> What you need to do:
Exactly the lines starting at the line containing "Definition changed_files (before" and ending at the line containing "(map_to_list after))." are to be written out from the listing below, both included.
--------------------
(* ===== verification/Deliverable.v ===== *)
(** * Documents, costs and knowledge deliveries

    Models [crates/bastet-core/src/deliverable.rs]: the versioned documents with
    their hash, join receipt and acceptance, the cost ledger, the knowledge
    deliveries, and [DeliverableCatalog::validate].  The [f64] amounts and [f32]
    confidences are IEEE data compared with the IEEE order, so NaN and the
    infinities are in the model. *)
From Corelib Require Import Floats.SpecFloat.
From S2P Require Import Prelude Policy Identity Catalog.

Record DocumentVersion := {
  dv_id : ArtifactVersionId;
  dv_version : Z;
  dv_parent_id : option ArtifactVersionId;
  dv_markdown : string;
  dv_content_hash : string;
  dv_source_node_ids : list GraphNodeId;
  dv_source_execution_id : option GraphRunId;
  dv_source_join_node_id : option GraphNodeId;
  dv_source_join_output_hash : option string;
  dv_accepted_by : option string;
  dv_accepted_at : option string;
}.

Record DocumentArtifact := {
  da_metadata : EntityMetadata ArtifactK;
  da_project_id : ProjectId;
  da_title : string;
  da_versions : list DocumentVersion;
}.

Record CostLedgerRecord := {
  cl_metadata : EntityMetadata CostRecordK;
  cl_project_id : ProjectId;
  cl_node_id : GraphNodeId;
  cl_run_id : RunId;
  cl_provider : string;
  cl_account : string;
  cl_model : string;
  cl_currency : option string;
  cl_amount : option spec_float;
  cl_input_tokens : option Z;
  cl_output_tokens : option Z;
  cl_evidence_class : EvidenceClass;
  cl_source : string;
  cl_formula_version : option string;
  cl_confidence : spec_float;
  cl_reconciliation_state : string;
}.

Inductive KnowledgeTarget := AgentMemoryOs | BastetMind.
Inductive DeliveryState := Prepared | Delivered.

#[export] Instance DeliveryState_eq_dec : EqDecision DeliveryState.
Proof. solve_decision. Defined.

Record KnowledgeDelivery := {
  kd_metadata : EntityMetadata KnowledgeDeliveryK;
  kd_project_id : ProjectId;
  kd_artifact_version_id : ArtifactVersionId;
  kd_target : KnowledgeTarget;
  kd_preview : string;
  kd_redacted : bool;
  kd_state : DeliveryState;
  kd_destination_receipt : option string;
}.
Record ApprovalAction := {
  aa_agent_instance_id : AgentInstanceId;
  aa_role_id : option RoleId;
  aa_action_key : string;
  aa_reason_key : string;
  aa_consequence_key : string;
  aa_risk : ApprovalRisk;
  aa_scope : ApprovalScope;
  aa_requested_policy : ScopedPolicy;
}.

Record ApprovalRequest := {
  ar_id : ApprovalRequestId;
  ar_request_hash : string;
  ar_created_at_ms : Z;
  ar_expires_at_ms : Z;
  ar_action : ApprovalAction;
}.

Inductive ApprovalDecisionKind := Approve | DenyDecision.

Record ApprovalDecision := {
  ad_request_id : ApprovalRequestId;
  ad_request_hash : string;
  ad_kind : ApprovalDecisionKind;
  ad_decided_at_ms : Z;
  ad_actor : string;
}.

#[export] Instance ApprovalRisk_eq_dec : EqDecision ApprovalRisk.
Proof. solve_decision. Defined.
#[export] Instance CredentialGrantBinding_eq_dec : EqDecision CredentialGrantBinding.
Proof. solve_decision. Defined.
#[export] Instance ApprovalScope_eq_dec : EqDecision ApprovalScope.
Proof. solve_decision. Defined.
#[export] Instance ApprovalAction_eq_dec : EqDecision ApprovalAction.
Proof. solve_decision. Defined.
#[export] Instance ApprovalDecisionKind_eq_dec : EqDecision ApprovalDecisionKind.
Proof. solve_decision. Defined.

Inductive ApprovalError :=
| EmptyField (field : string)
| InvalidExpiry
| InvalidPolicyLayer
| PolicyE (e : PolicyError)
| PersistentHighRisk
| HashMismatch
| Expired
| EmptyActor
| MissingReference (field : string)
| CredentialAccountRequired
| AccountCredentialRequired
| CredentialAccountMismatch
| RunAgentMismatch
| RunProjectMismatch
| CredentialUseBindingRequired
| CredentialBindingReferenceMismatch
| CredentialBindingRunRequired
| CredentialBindingRoleRequired
| EmptyCredentialCapability
| UnsupportedCredentialCapability
| CredentialPermissionRequired
| CredentialRiskRequired
| PersistentCredentialGrant
| CredentialBindingMismatch (field : string)
| CredentialBindingInactive (entity : string)
| InvalidDecisionTime.

(** The record that is serialized and hashed. *)
Record HashInput := {
  hi_schema : string;
  hi_id : ApprovalRequestId;
  hi_created_at_ms : Z;
  hi_expires_at_ms : Z;
  hi_action : ApprovalAction;
}.

#[export] Instance HashInput_eq_dec : EqDecision HashInput.
Proof. solve_decision. Defined.

(** [serde_json::to_vec] on [HashInput]. *)
Class Serializer := to_vec : HashInput → string.

Definition is_high (risk : ApprovalRisk) : bool :=
  match risk with High | Critical => true | _ => false end.

(** The part of [validate_action] under [if let Some(binding)]. *)
Definition validate_action_binding (action : ApprovalAction) (binding : CredentialGrantBinding)
    : outcome ApprovalError unit :=
  fail_if negb (bool_decide (action.(aa_action_key) = "credential.use"))
    with CredentialUseBindingRequired;;
  fail_if blank binding.(cb_capability_key) with EmptyCredentialCapability;;
  fail_if negb (bool_decide (binding.(cb_capability_key) = "provider.authenticate"))
    with UnsupportedCredentialCapability;;
  fail_if bool_decide (action.(aa_scope).(sc_run_id) = None) with CredentialBindingRunRequired;;
  fail_if bool_decide (action.(aa_role_id) = None) with CredentialBindingRoleRequired;;
  fail_if negb (bool_decide (action.(aa_scope).(sc_credential_reference_ids)
                             = [binding.(cb_credential_reference_id)]))
    with CredentialBindingReferenceMismatch;;
  fail_if negb (bool_decide
                  (action.(aa_requested_policy).(sp_ceiling).(pc_credential) = Use))
    with CredentialPermissionRequired;;
  fail_if negb (is_high action.(aa_risk)) with CredentialRiskRequired;;
  fail_if action.(aa_requested_policy).(sp_ceiling).(pc_persistent_approval)
    with PersistentCredentialGrant;;
  Ok tt.
(** What a confined process may do beside what every agent may. *)
Record scope := {
  sc_reads : list string;
  sc_passages : list string;
  sc_writes : list string;
  sc_network : bool;
  sc_command : list string;
}.
Definition nothing (command : list string) : scope :=
  {| sc_reads := []; sc_passages := []; sc_writes := []; sc_network := false; sc_command := command |}.
Definition reading (path : string) (s : scope) : scope :=
  {| sc_reads := path :: sc_reads s; sc_passages := sc_passages s; sc_writes := sc_writes s;
     sc_network := sc_network s; sc_command := sc_command s |}.
Definition passing (path : string) (s : scope) : scope :=
  {| sc_reads := sc_reads s; sc_passages := path :: sc_passages s; sc_writes := sc_writes s;
     sc_network := sc_network s; sc_command := sc_command s |}.
Definition writing (path : string) (s : scope) : scope :=
  {| sc_reads := sc_reads s; sc_passages := sc_passages s; sc_writes := path :: sc_writes s;
     sc_network := sc_network s; sc_command := sc_command s |}.
Definition network (allowed : bool) (s : scope) : scope :=
  {| sc_reads := sc_reads s; sc_passages := sc_passages s; sc_writes := sc_writes s;
     sc_network := allowed; sc_command := sc_command s |}.
(* ===== verification/Workspace.v ===== *)
(** * Workspace evidence

    Models [crates/bastet-core/src/workspace.rs]: a bounded snapshot of the
    files below a directory, and the receipt that says how many of them a run
    has changed.  The file system the scan reads is a tree; a directory or a
    file that cannot be read has no contents in it. *)
From S2P Require Import Prelude.

Definition MAX_FILES : nat := 10000.
Definition MAX_TOTAL_BYTES : Z := 256 * 1024 * 1024.
Definition U64 : Z := 2 ^ 64 - 1.

Inductive WorkspaceEvidenceError := InvalidRoot | SymbolicLink | LimitExceeded | Io.

(** A directory entry: what [file_type], [metadata], [read_dir] and reading the
    file answer. *)
Inductive fs_node :=
| FFile (metadata_len : option Z) (content : option string)
| FDir (entries : option (list (string * fs_node)))
| FSymlink
| FOther.

(** A path relative to the root, as its components. *)
Notation path := (list string).

Record WorkspaceSnapshot := {
  wsn_root : string;
  wsn_files : gmap path string;
}.

(** [entries.sort_by_key(file_name)]; the sort is stable. *)
Section sorting.
Context {A : Type}.
Fixpoint insert_named (e : string * A) (l : list (string * A)) : list (string * A) :=
  match l with
  | [] => [e]
  | x :: r => if String.leb e.1 x.1 then e :: l else x :: insert_named e r
  end.
Definition sort_named (l : list (string * A)) : list (string * A) := foldr insert_named [] l.
End sorting.

Section capture.
Context `{Digest}.

Notation scan_state := (gmap path string * Z)%type.
Notation scan := (outcome WorkspaceEvidenceError scan_state).

(** The part of the loop body after the tests for links and directories. *)
Definition capture_file (metadata_len : option Z) (content : option string) (p : path)
    (st : scan_state) : scan :=
  let '(files, total_bytes) := st in
  fail_if MAX_FILES <=? size files with LimitExceeded;;
  let? metadata_len := ok_or metadata_len Io in
  let? total_bytes :=
    ok_or (match checked_add U64 total_bytes metadata_len with
           | Some bytes => if (bytes <=? MAX_TOTAL_BYTES)%Z then Some bytes else None
           | None => None
           end) LimitExceeded in
  let? content := ok_or content Io in
  Ok (<[p := sha256 content]> files, total_bytes).

(** [capture_directory] on the entry at [p]; a directory's entries are visited
    in the order of their names. *)
Fixpoint capture_node (node : fs_node) (p : path) (st : scan_state) : scan :=
  match node with
  | FSymlink => Err SymbolicLink
  | FDir None => Err Io
  | FDir (Some entries) =>
      fold_try (λ st '(name, visit), visit (p ++ [name]) st) st
        (sort_named (map (λ e, (e.1, capture_node e.2)) entries))
  | FFile metadata_len content => capture_file metadata_len content p st
  | FOther => Err LimitExceeded
  end.

(** [is_absolute] and [is_dir] of the root, and the directory found there. *)
Definition capture (root : string) (absolute : bool) (tree : fs_node)
    : outcome WorkspaceEvidenceError WorkspaceSnapshot :=
  let is_dir := match tree with FDir _ => true | _ => false end in
  fail_if negb absolute || negb is_dir with InvalidRoot;;
  let? (files, _) := capture_node tree [] (∅, 0%Z) in
  Ok {| wsn_root := root; wsn_files := files |}.

(** [json!({..}).to_string()] renders the number of changed files. *)
Context (receipt_json : nat → string).

Definition changed_files (before after : gmap path string) : nat :=
  length (List.filter (λ '(p, digest), negb (bool_decide (after !! p = Some digest)))
            (map_to_list before))
  + length (List.filter (λ '(p, _), negb (bool_decide (is_Some (before !! p))))
              (map_to_list after)).

Definition write_receipt (self after : WorkspaceSnapshot)
    : outcome WorkspaceEvidenceError (option string) :=
  fail_if negb (bool_decide (self.(wsn_root) = after.(wsn_root))) with InvalidRoot;;
  let changed_files := changed_files self.(wsn_files) after.(wsn_files) in
  if changed_files =? 0 then Ok None else Ok (Some (receipt_json changed_files)).

(** ** Specification *)

(** The entries that are no directory, and unreadable directories, with their
    paths, in the order of the visit. *)
Fixpoint leaves (node : fs_node) (p : path) : list (path * fs_node) :=
  match node with
  | FDir (Some entries) =>
      concat (map (λ '(name, sub), sub (p ++ [name]))
        (sort_named (map (λ e, (e.1, leaves e.2)) entries)))
  | _ => [(p, node)]
  end.

(** A tree whose leaves are all readable files. *)
Definition readable (l : path * fs_node) : bool :=
  match l.2 with FFile (Some _) (Some _) => true | _ => false end.
Definition leaf_len (l : path * fs_node) : Z := match l.2 with FFile (Some n) _ => n | _ => 0%Z end.
Definition leaf_digest (l : path * fs_node) : path * string :=
  (l.1, match l.2 with FFile _ (Some c) => sha256 c | _ => EmptyString end).
Definition total_len (ls : list (path * fs_node)) : Z := foldr (λ l acc, leaf_len l + acc)%Z 0%Z ls.

(** Names in a directory are distinct and lengths are lengths. *)
Inductive well_formed : fs_node → Prop :=
| wf_file n c : (0 ≤ n ≤ U64)%Z → well_formed (FFile (Some n) c)
| wf_no_metadata c : well_formed (FFile None c)
| wf_unreadable : well_formed (FDir None)
| wf_dir entries : NoDup entries.*1 → Forall (λ e, well_formed e.2) entries →
    well_formed (FDir (Some entries))
| wf_link : well_formed FSymlink
| wf_other : well_formed FOther.

(** The visit of a tree is a loop over its leaves. *)
Definition visit_leaf (st : scan_state) (l : path * fs_node) : scan := capture_node l.2 l.1 st.

Definition is_leaf (l : path * fs_node) : bool :=
  match l.2 with FDir (Some _) => false | _ => true end.

(** ** Lemmas *)

Lemma fs_node_ind' (P : fs_node → Prop) :
  (∀ n c, P (FFile n c)) → P (FDir None) →
  (∀ entries, Forall (λ e, P e.2) entries → P (FDir (Some entries))) →
  P FSymlink → P FOther → ∀ node, P node.
Proof.
  intros Hf Hn Hd Hl Ho. fix IH 1. intros [n c|[entries|]| |]; [apply Hf| |apply Hn|apply Hl|apply Ho].
  apply Hd. induction entries as [|[name node] entries IHe]; constructor; [apply IH|apply IHe].
Qed.

Lemma insert_named_map {A B} (f : A → B) e l :
  map (λ x, (x.1, f x.2)) (insert_named e l) = insert_named (e.1, f e.2) (map (λ x, (x.1, f x.2)) l).
Proof.
  induction l as [|x l IH]; cbn; [done|]. destruct (String.leb _ _); cbn; [done|]. by rewrite IH.
Qed.

Lemma sort_named_map {A B} (f : A → B) l :
  sort_named (map (λ x, (x.1, f x.2)) l) = map (λ x, (x.1, f x.2)) (sort_named l).
Proof.
  unfold sort_named. induction l as [|e l IH]; cbn; [done|]. by rewrite IH, insert_named_map.
Qed.

Lemma insert_named_perm {A} (e : string * A) l : insert_named e l ≡ₚ e :: l.
Proof.
  induction l as [|x r IH]; cbn; [done|]. destruct (String.leb _ _); [done|]. rewrite IH. constructor.
Qed.

Lemma sort_named_perm {A} (l : list (string * A)) : sort_named l ≡ₚ l.
Proof. induction l as [|e l IH]; cbn; [done|]. by rewrite insert_named_perm, IH. Qed.

Lemma capture_node_leaves node p st :
  capture_node node p st = fold_try visit_leaf st (leaves node p).
Proof.
  revert p st. induction node as [n c| |entries IH| |] using fs_node_ind'; intros p st;
    cbn [leaves fold_try]; unfold visit_leaf; cbn [fst snd];
    try (destruct (capture_node _ _ _); done).
  cbn [capture_node]. rewrite !sort_named_map, map_map.
  assert (IH' : Forall (λ e, ∀ p st, capture_node e.2 p st = fold_try visit_leaf st (leaves e.2 p))
                  (sort_named entries)) by (by rewrite (sort_named_perm entries)).
  clear IH. revert st. induction IH' as [|e l He _ IHl]; intros st; cbn; [done|].
  rewrite fold_try_app, <- He. by destruct (capture_node _ _ _); cbn.
Qed.

Lemma leaves_are_leaves node p : forallb is_leaf (leaves node p) = true.
Proof.
  revert p. induction node as [n c| |entries IH| |] using fs_node_ind'; intros p; try done.
  cbn [leaves]. rewrite sort_named_map, map_map. apply forallb_true. intros l Hl.
  rewrite list_elem_of_In in Hl. apply in_concat in Hl as (ls & Hls & Hin).
  apply in_map_iff in Hls as ([name sub] & <- & Hsub). rewrite Forall_forall in IH.
  apply list_elem_of_In in Hsub. rewrite (sort_named_perm entries) in Hsub.
  specialize (IH _ Hsub (p ++ [name])). rewrite forallb_true in IH. apply IH.
  by apply list_elem_of_In.
Qed.

(** A leaf is accepted when it is a readable file within the limits. *)
Lemma visit_leaf_ok files total p n st' :
  is_leaf (p, n) = true → (0 ≤ leaf_len (p, n))%Z → (0 ≤ total)%Z →
  visit_leaf (files, total) (p, n) = Ok st' ↔
  readable (p, n) = true ∧ S (size files) ≤ MAX_FILES ∧
  (total + leaf_len (p, n) ≤ MAX_TOTAL_BYTES)%Z ∧
  st' = (<[p := (leaf_digest (p, n)).2]> files, (total + leaf_len (p, n))%Z).
Proof.
  unfold visit_leaf. destruct n as [[len|] [c|]|[entries|]| |]; cbn [capture_node fst snd]; intros Hl Hn Ht;
    try (split; [done|intros [? _]; done]).
  - unfold capture_file. rewrite fail_if_ok, Nat.leb_gt. cbn [ok_or obind]. rewrite obind_ok.
    setoid_rewrite ok_or_ok. unfold checked_add, leaf_len, leaf_digest in *. cbn [fst snd obind ok_or] in *.
    unfold MAX_TOTAL_BYTES, U64 in *. case_bool_decide; [|split; [by intros (_ & x & [=] & _)|lia]].
    destruct (Z.leb_spec (total + len) (256 * 1024 * 1024)); [|split; [by intros (_ & x & [=] & _)|lia]].
    split.
    + intros (? & x & [= <-] & [= <-]). split_and!; [done|lia|lia|done].
    + intros (_ & ? & _ & ->). split; [lia|]. by eexists.
  - split; [|by intros [? _]]. unfold capture_file. rewrite fail_if_ok. cbn [ok_or obind].
    rewrite obind_ok. by intros (_ & x & _ & [=]).
  - split; [|by intros [? _]]. unfold capture_file. rewrite fail_if_ok. by intros (_ & [=]).
  - split; [|by intros [? _]]. unfold capture_file. rewrite fail_if_ok. by intros (_ & [=]).
Qed.

Lemma total_len_nonneg (ls : list (path * fs_node)) : Forall (λ l, 0 ≤ leaf_len l)%Z ls → (0 ≤ total_len ls)%Z.
Proof. unfold total_len. induction 1; cbn in *; lia. Qed.

Lemma union_insert_leaf (p : path) (n : fs_node) (ls : list (path * fs_node)) (files : gmap path string) :
  p ∉ ls.*1 →
  list_to_map (map leaf_digest ls) ∪ <[p := (leaf_digest (p, n)).2]> files
  = list_to_map (map leaf_digest ((p, n) :: ls)) ∪ files.
Proof.
  intros Hp. cbn [map list_to_map foldr fst snd leaf_digest].
  rewrite <- insert_union_r, insert_union_l; [done|].
  apply not_elem_of_list_to_map. intros Hin. apply Hp.
  apply list_elem_of_fmap in Hin as (x & -> & Hx). apply elem_of_map in Hx as (l & Hlm & ->).
  apply list_elem_of_fmap. by exists l.
Qed.

(** The loop over leaves with distinct paths accepts exactly the readable files
    within the limits, and records each. *)
Lemma visit_leaves_ok ls files total files' total' :
  forallb is_leaf ls = true → Forall (λ l, 0 ≤ leaf_len l)%Z ls → NoDup ls.*1 →
  (∀ p, p ∈ ls.*1 → files !! p = None) →
  (0 ≤ total ≤ MAX_TOTAL_BYTES)%Z →
  fold_try visit_leaf (files, total) ls = Ok (files', total') ↔
  forallb readable ls = true ∧ (ls = [] ∨ size files + length ls ≤ MAX_FILES) ∧
  (total + total_len ls ≤ MAX_TOTAL_BYTES)%Z ∧
  files' = list_to_map (map leaf_digest ls) ∪ files ∧ total' = (total + total_len ls)%Z.
Proof.
  revert files total. induction ls as [|[p n] ls IH]; intros files total Hl Hn Hnd Hnew Ht.
  - cbn. rewrite (left_id_L ∅ (∪)), Z.add_0_r. split.
    + intros [= -> ->]. split_and!; try done; [by left|lia].
    + by intros (_ & _ & _ & -> & ->).
  - cbn [forallb fold_try] in *. apply andb_true_iff in Hl as [Hl0 Hl].
    apply Forall_cons in Hn as [Hn0 Hn]. apply NoDup_cons in Hnd as [Hp Hnd]. cbn in Hp.
    rewrite obind_ok. setoid_rewrite (λ st', visit_leaf_ok files total p n st' Hl0 Hn0 (proj1 Ht)).
    assert (Hsize : size (<[p := (leaf_digest (p, n)).2]> files) = S (size files))
      by (apply map_size_insert_None, Hnew; left).
    assert (Hrest : ∀ q, q ∈ ls.*1 → <[p := (leaf_digest (p, n)).2]> files !! q = None).
    { intros q Hq. rewrite lookup_insert_ne; [apply Hnew; by right|]. by intros ->. }
    assert (Htot : total_len ((p, n) :: ls) = (leaf_len (p, n) + total_len ls)%Z) by done.
    pose proof (total_len_nonneg _ Hn). rewrite andb_true_iff, Htot, <- union_insert_leaf by done. split.
    + intros (a & (Hr & Hs & Hle & ->) & Hrec). apply IH in Hrec; [|done..|lia].
      destruct Hrec as (? & Hsz & ? & -> & ->). split_and!; [done|done| |lia|done|lia].
      right. cbn [length]. destruct Hsz as [->|Hsz]; [cbn [length]; lia|rewrite Hsize in Hsz; lia].
    + intros ([Hr Hrs] & Hsz & Hle & -> & ->). destruct Hsz as [?|Hsz]; [done|]. cbn [length] in Hsz.
      eexists. split; [split_and!; [done|lia|lia|done]|]. apply IH; [done..|lia|].
      split_and!; [done|right; lia|lia|done|lia].
Qed.

Lemma leaves_dir entries p :
  leaves (FDir (Some entries)) p
  = concat (map (λ e, leaves e.2 (p ++ [e.1])) (sort_named entries)).
Proof. cbn [leaves]. by rewrite sort_named_map, map_map. Qed.

Lemma leaves_prefix node p l : l ∈ leaves node p → ∃ q, l.1 = p ++ q.
Proof.
  revert p. induction node as [n c| |entries IH| |] using fs_node_ind'; intros p;
    try (intros ->%list_elem_of_singleton; exists []; by rewrite app_nil_r).
  rewrite leaves_dir, list_elem_of_In, in_concat. intros (ls & Hls & Hin).
  apply in_map_iff in Hls as (e & <- & He). apply list_elem_of_In in He, Hin.
  rewrite (sort_named_perm entries) in He. rewrite Forall_forall in IH.
  destruct (IH e He _ Hin) as [q ->]. exists (e.1 :: q). by rewrite <- app_assoc.
Qed.

Lemma leaves_well_formed node p :
  well_formed node → NoDup (leaves node p).*1 ∧ Forall (λ l, 0 ≤ leaf_len l)%Z (leaves node p).
Proof.
  revert p. induction node as [n c| |entries IH| |] using fs_node_ind'; intros p Hw;
    try (split; [apply NoDup_singleton|apply Forall_singleton; inversion Hw; cbn; lia]).
  rewrite leaves_dir. inversion Hw as [| | |? Hnd Hsub| |]; subst.
  assert (Hnd' : NoDup (sort_named entries).*1) by by rewrite (sort_named_perm entries).
  assert (Hall : Forall (λ e, ∀ p, NoDup (leaves e.2 p).*1 ∧
      Forall (λ l, 0 ≤ leaf_len l)%Z (leaves e.2 p)) (sort_named entries)).
  { rewrite (sort_named_perm entries). rewrite Forall_forall in *. intros e He q.
    apply IH; auto. }
  clear IH Hnd Hsub Hw. induction (sort_named entries) as [|e l IHl]; [by split; constructor|].
  apply Forall_cons in Hall as [He Hall]. apply NoDup_cons in Hnd' as [Hn Hnd'].
  destruct (IHl Hnd' Hall) as [Hd Hl], (He (p ++ [e.1])) as [Hed Hel]. cbn [map concat].
  rewrite fmap_app. split; [|by apply Forall_app]. apply NoDup_app. split_and!; [done| |done].
  intros q Hq Hq'. apply list_elem_of_fmap in Hq as (x & -> & Hx).
  apply leaves_prefix in Hx as [r Er]. apply list_elem_of_fmap in Hq' as (y & Ey & Hy).
  rewrite list_elem_of_In, in_concat in Hy. destruct Hy as (ls & Hls & Hy).
  apply in_map_iff in Hls as (e' & <- & He'). apply list_elem_of_In in He', Hy.
  apply leaves_prefix in Hy as [r' Er']. rewrite Er, Er', <- !app_assoc in Ey.
  apply app_inv_head in Ey. simplify_eq/=. apply Hn, list_elem_of_fmap. by exists e'.
Qed.

(** Counting the changes. *)
Lemma changed_files_0 (before after : gmap path string) :
  changed_files before after = 0 ↔ before = after.
Proof.
  unfold changed_files. rewrite Nat.eq_add_0, !length_zero_iff_nil. split.
  - intros [Hb Ha]. apply map_eq. intros p.
    destruct (before !! p) as [d|] eqn:Eb; symmetry.
    + destruct (decide (after !! p = Some d)) as [|Hne]; [done|exfalso].
      eapply (not_elem_of_nil (p, d)). rewrite <- Hb. apply elem_of_filter_bool.
      rewrite elem_of_map_to_list. by rewrite bool_decide_false.
    + apply eq_None_not_Some. intros [d Ed].
      eapply (not_elem_of_nil (p, d)). rewrite <- Ha. apply elem_of_filter_bool.
      rewrite elem_of_map_to_list, Eb. by rewrite bool_decide_false by apply is_Some_None.
  - intros ->. split; apply elem_of_nil_inv; intros [p d] [Hin Hp]%elem_of_filter_bool;
      apply elem_of_map_to_list in Hin; rewrite Hin in Hp; by rewrite bool_decide_true in Hp.
Qed.

End capture.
--------------------
> Finished task:
Definition changed_files (before after : gmap path string) : nat :=
  length (List.filter (λ '(p, digest), negb (bool_decide (after !! p = Some digest)))
            (map_to_list before))
  + length (List.filter (λ '(p, _), negb (bool_decide (is_Some (before !! p))))
              (map_to_list after)).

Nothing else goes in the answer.